What would such a specification be good for? To begin with, no matter where you found content in this format you would be able to verify who created it. Web browsers could do this in an automated fashion by verifying the signature attached to each piece of content against the attributed ID. By virtue of including a license you would also know what you can do with the content.

There is no attempt at DRM here. You could still rip the content portion and then do with it what you wanted. Of course, the more content gets published in this format, the easier it will be to create automated systems that track down content that has been ripped or is likely to have been ripped.

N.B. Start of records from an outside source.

Definition set_rfq (r old : RfqRow.t) : RfqRow.t :=
  old <| RfqRow.bucket_id := RfqRow.bucket_id r |>
      <| RfqRow.meta_id := RfqRow.meta_id r |>
      <| RfqRow.origin := RfqRow.origin r |>
      <| RfqRow.amount := RfqRow.amount r |>
      <| RfqRow.reserve_premium := RfqRow.reserve_premium r |>
      <| RfqRow.deadline_ms := RfqRow.deadline_ms r |>
      <| RfqRow.best_premium := RfqRow.best_premium r |>
      <| RfqRow.best_bidder := RfqRow.best_bidder r |>
      <| RfqRow.status := RfqRow.status r |>
      <| RfqRow.winner := RfqRow.winner r |>
      <| RfqRow.net_premium := RfqRow.net_premium r |>
      <| RfqRow.position_id := RfqRow.position_id r |>
      <| RfqRow.gross_premium := RfqRow.gross_premium r |>
      <| RfqRow.fee := RfqRow.fee r |>
      <| RfqRow.auction_kind := RfqRow.auction_kind r |>
      <| RfqRow.updated_at_seq := RfqRow.updated_at_seq r |>.

Definition set_vault (r old : VaultRow.t) : VaultRow.t :=
  old <| VaultRow.round := VaultRow.round r |>
      <| VaultRow.current_bucket := VaultRow.current_bucket r |>
      <| VaultRow.latest_pps := VaultRow.latest_pps r |>
      <| VaultRow.total_shares := VaultRow.total_shares r |>
      <| VaultRow.pending_deposits := VaultRow.pending_deposits r |>
      <| VaultRow.deposits_paused := VaultRow.deposits_paused r |>
      <| VaultRow.updated_at_seq := VaultRow.updated_at_seq r |>.

Definition set_vault_round (r old : VaultRoundRow.t) : VaultRoundRow.t :=
  old <| VaultRoundRow.bucket_id := VaultRoundRow.bucket_id r |>
      <| VaultRoundRow.strike := VaultRoundRow.strike r |>
      <| VaultRoundRow.strike_scale := VaultRoundRow.strike_scale r |>
      <| VaultRoundRow.expiry_ms := VaultRoundRow.expiry_ms r |>
      <| VaultRoundRow.pps := VaultRoundRow.pps r |>
      <| VaultRoundRow.aum := VaultRoundRow.aum r |>
      <| VaultRoundRow.shares := VaultRoundRow.shares r |>
      <| VaultRoundRow.premium_collected := VaultRoundRow.premium_collected r |>
      <| VaultRoundRow.mgmt_fee := VaultRoundRow.mgmt_fee r |>
      <| VaultRoundRow.perf_fee := VaultRoundRow.perf_fee r |>
      <| VaultRoundRow.finalized_at_ms := VaultRoundRow.finalized_at_ms r |>
      <| VaultRoundRow.updated_at_seq := VaultRoundRow.updated_at_seq r |>.

Definition set_receipt (r old : VaultReceiptRow.t) : VaultReceiptRow.t :=
  old <| VaultReceiptRow.amount := VaultReceiptRow.amount r |>
      <| VaultReceiptRow.settled := VaultReceiptRow.settled r |>
      <| VaultReceiptRow.updated_at_seq := VaultReceiptRow.updated_at_seq r |>.

(** [AsChangeset] with [treat_none_as_null]: every column. *)
Definition set_all {R} (r old : R) : R := r.

Definition set_tv_position (r old : TradingVaultPositionRow.t) : TradingVaultPositionRow.t :=
  old <| TradingVaultPositionRow.active := TradingVaultPositionRow.active r |>
      <| TradingVaultPositionRow.removed_at_ms := TradingVaultPositionRow.removed_at_ms r |>
      <| TradingVaultPositionRow.updated_at_seq := TradingVaultPositionRow.updated_at_seq r |>
      <| TradingVaultPositionRow.last_value := TradingVaultPositionRow.last_value r |>
      <| TradingVaultPositionRow.last_appraised_at_ms := TradingVaultPositionRow.last_appraised_at_ms r |>.

(** ** Foreign keys *)

(** A row that an [INSERT] adds must point at a row of the other table. *)
Definition references {K R} `{Countable K} {L S} `{Countable L} (table : rstring) (fk : R → L) (parent : gmap L S)
    (before after : gmap K R) : result DbError (gmap K R) :=
  if forallb (λ '(k, r), bool_decide (is_Some (before !! k)) || bool_decide (is_Some (parent !! fk r)))
       (map_to_list after)
  then Ok after else Err (ForeignKeyViolation table).

Definition insert_participants (rows : list EventParticipantRow.t) (db : Database.t) : result DbError Database.t :=
  let keys := (λ r, (EventParticipantRow.sequence r, EventParticipantRow.address r, EventParticipantRow.role r)) <$> rows in
  let added := List.filter (λ k, negb (bool_decide (k ∈ Database.event_participants db))) keys in
  if forallb (λ k, bool_decide (is_Some (Database.indexed_events db !! k.1.1))) added
  then Ok (db <| Database.event_participants ::= λ t, t ∪ list_to_set added |>)
  else Err (ForeignKeyViolation (str "event_participants")).

Definition insert_pools (rows : list DeepBookPoolRow.t) (db : Database.t) : result DbError Database.t :=
  let before := Database.bucket_deepbook_pools db in
  let after := insert_all_or_skip DeepBookPoolRow.bucket_id same_pool rows before in
  t ← references (str "bucket_deepbook_pools") DeepBookPoolRow.bucket_id (Database.buckets db) before after;
  Ok (db <| Database.bucket_deepbook_pools := t |>).

Definition insert_markets (rows : list ExchangeMarketLinkRow.t) (db : Database.t) : result DbError Database.t :=
  let before := Database.exchange_market_links db in
  let after := insert_all_or_skip ExchangeMarketLinkRow.bucket_id same_registry rows before in
  t ← references (str "exchange_market_links") ExchangeMarketLinkRow.bucket_id (Database.buckets db) before after;
  Ok (db <| Database.exchange_market_links := t |>).

Definition insert_bids (rows : list RfqBidRow.t) (db : Database.t) : result DbError Database.t :=
  let before := Database.rfq_bids db in
  let after := insert_all_or_skip bid_pk never rows before in
  t ← references (str "rfq_bids") RfqBidRow.sequence (Database.indexed_events db) before after;
  Ok (db <| Database.rfq_bids := t |>).

Definition delete_positions (keys : list (rstring * Z)) (t : gmap (rstring * Z) PositionRow.t) :
    gmap (rstring * Z) PositionRow.t :=
  foldl (λ t k, delete k t) t keys.

(** * The repository *)

Definition advance_progress (checkpoint last_sequence : Z) (db : Database.t) : Database.t :=
  db <| Database.indexer_progress := Some (checkpoint, last_sequence) |>.

(** One transaction: an error leaves the database as it was. *)
Definition apply_checkpoint (batch : CheckpointBatch.t) (db : Database.t) : result DbError Database.t :=
  if CheckpointBatch.is_empty batch then
    Ok (advance_progress (CheckpointBatch.checkpoint batch) (CheckpointBatch.last_sequence batch) db)
  else
    let db := db <| Database.indexed_events ::=
      insert_all_or_skip NewIndexedEventRow.sequence same_event (CheckpointBatch.events batch) |> in
    db ← insert_participants (CheckpointBatch.event_participants batch) db;
    let db := db <| Database.accounts ::=
      upsert_all AccountRow.account_id set_account (CheckpointBatch.accounts batch) |> in
    let db := db <| Database.buckets ::=
      upsert_all BucketRow.bucket_id set_bucket (CheckpointBatch.buckets batch) |> in
    db ← insert_pools (CheckpointBatch.deepbook_pools batch) db;
    db ← insert_markets (CheckpointBatch.exchange_markets batch) db;
    let db := db <| Database.positions ::=
      upsert_all position_pk set_position (CheckpointBatch.position_upserts batch) |> in
    let db := db <| Database.positions ::= delete_positions (CheckpointBatch.position_deletes batch) |> in
    let db := db <| Database.rfqs ::= upsert_all RfqRow.rfq_id set_rfq (CheckpointBatch.rfqs batch) |> in
    db ← insert_bids (CheckpointBatch.rfq_bids batch) db;
    let db := db <| Database.vaults ::= upsert_all VaultRow.vault_id set_vault (CheckpointBatch.vaults batch) |> in
    let db := db <| Database.vault_rounds ::=
      upsert_all round_pk set_vault_round (CheckpointBatch.vault_rounds batch) |> in
    let db := db <| Database.vault_user_receipts ::=
      upsert_all receipt_pk set_receipt (CheckpointBatch.vault_receipts batch) |> in
    let db := db <| Database.trading_vaults ::=
      upsert_all TradingVaultRow.vault_id set_all (CheckpointBatch.trading_vaults batch) |> in
    let db := db <| Database.trading_vault_positions ::=
      upsert_all tv_position_pk set_tv_position (CheckpointBatch.trading_vault_positions batch) |> in
    let db := db <| Database.vault_positions ::=
      upsert_all VaultPositionRow.position_id set_all (CheckpointBatch.vault_positions batch) |> in
    Ok (advance_progress (CheckpointBatch.checkpoint batch) (CheckpointBatch.last_sequence batch) db).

Having strong attribution also allows novel payment systems for content to be created. It would make possible subscriptions to either individuals or to content of some specified quality level. For individuals, I could simply instruct my browser to pay some number of BTC every time I consume content that is attributed to a specific Blockchain ID (this is the added benefit of Blockchain IDs – they come bundled with bitcoin addresses – the result would be similar to a decentralized version of Patreon). Or I could instruct my browser to pay some number of BTC every time I consume content attributed to someone who has a quality score above a threshold that I have set using a third party service rating service (this would be similar to a decentralized version of Netflix or Spotify and there could be multiple competing rating services for the same content type). Both of these approaches help overcome the problem with most micropayment schemes that I have written about.

There are a great many problems that need to be addressed which are not covered in my example, such as whether these should be tags from a custom HTML name space or use something more along the lines of microformats. There is the question of how to attribute work to multiple individuals. How to deal with links to original work for derivative work. How to deal with content other than text, say images, videos or music. But just getting started with single author text content and making it work might be good enough to get some adoption going. After all, the web specs we use today have come a long way too.